Monday, February 7th, 2011

Let’s see here, can you spot the PG&E Tower of our Golden Gate Bridge in the lower left? Good, now check out vertical elements of our old and new San Francisco Oakland Bay Bridges.

Not much has changed with the poorly-managed 1989 Loma Prieta Earthquake-related fix-up job that’s due to finish up sometime this decade, so there’s no reason to think that America isn’t still laughing at us.

Of course you should try to not to stare at the new ornamental tower when you are cruising by on the temporary S-curve. Safety First, right? Anyway, it’s a little higher now.
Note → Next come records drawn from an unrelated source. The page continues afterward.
(** Where a thread is: it has no semaphore, is inside [create], inside [from_ipc_handle],
    has one, or is inside [drop], which [from_ipc_handle] calls too when it refuses. *)
Inductive pc :=
| Idle
| CreateFailed (e : UnnamedSemaphoreCreationError)
| CreateBegin (b : UnnamedSemaphoreBuilder)
| CreateInit (b : UnnamedSemaphoreBuilder)
| CreateReset
| CreatePublish
| AcquireFailed (e : AcquireIpcHandleError)
| AcquireLoad
| AcquireSwap (ref_count : Z)
| AcquireCheck
| Holding
| DropRelease (refused : bool)
| DropDestroy (refused : bool)
| DropReset (refused : bool).

(** What the environment chooses: what an idle thread does, what the system answers to
    [sem_init], that a weak exchange fails spuriously. *)
Inductive event :=
| DoCreate (b : UnnamedSemaphoreBuilder)
| DoAcquire
| DoDrop
| DoForget
| Go
| GoFail (e : Errno)
| DoPost
| DoTryWait.

Definition dropped (refused : bool) : pc := if refused then AcquireFailed IsNotInterProcessCapable else Idle.

Section unnamed.
Context (SEM_VALUE_MAX : Z).
Implicit Types (h : UnnamedSemaphoreHandle) (b : UnnamedSemaphoreBuilder).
See?

Click to expand

And, of course, Mike still sucks big titties.

That’s your Bay Bridge update for 2011.

The Good and the Bad of 60 Minutes’ Big Story About the San Francisco Oakland Bay Bridge

Monday, April 26th, 2010

60 Minutes just aired its big been-two-decades-after-Loma-Prieta-so-why-isn’t-the-Bay-Bridge-fixed-yet bit. It was mostly good, but let’s start with the bad:

“But they may not know their most important lifeline to the outside world is also one the weakest: the Bay Bridge connecting San Francisco to Oakland.”

The Bay Bridge isn’t a “lifeline to the outside world,” of course.

Then there’s this:

 ”In 2004, Caltrans finished replacing half a million rivets with bolts and added 17 million tons of extra steel.”

Really, 34 billion pounds of steel? Isn’t that a lot? Wouldn’t that weigh more than every person in the western U.S.? Yes. How about 17 million pounds instead? (That’s a screaming error of more than three orders of magnitude. Journalists, when throwing about large numbers, try not to exceed three orders of magnitude. Of course, you should feel free to continue substituting million for billion and vice versa, I mean, they’re both big – they’re practically the same thing, right? Moving on…)

Now, speaking of bad, what about the workers who seem to have all the time in the world to spend tagging our cracked bridge instead of finding more cracks?

via CalTrans, actually

But hey, what about the good?

Well, there’s this:

“But the decision to build an architectural icon didn’t end problems – it started new ones. The most bizarre was with the U.S. Navy. In 1998, it refused to let Caltrans onto Yerba Buena Island to finish its engineering work. The Navy’s issue was whether the Bridge would overshadow the one-time home of Admiral Chester Nimitz, a hero of World War II.”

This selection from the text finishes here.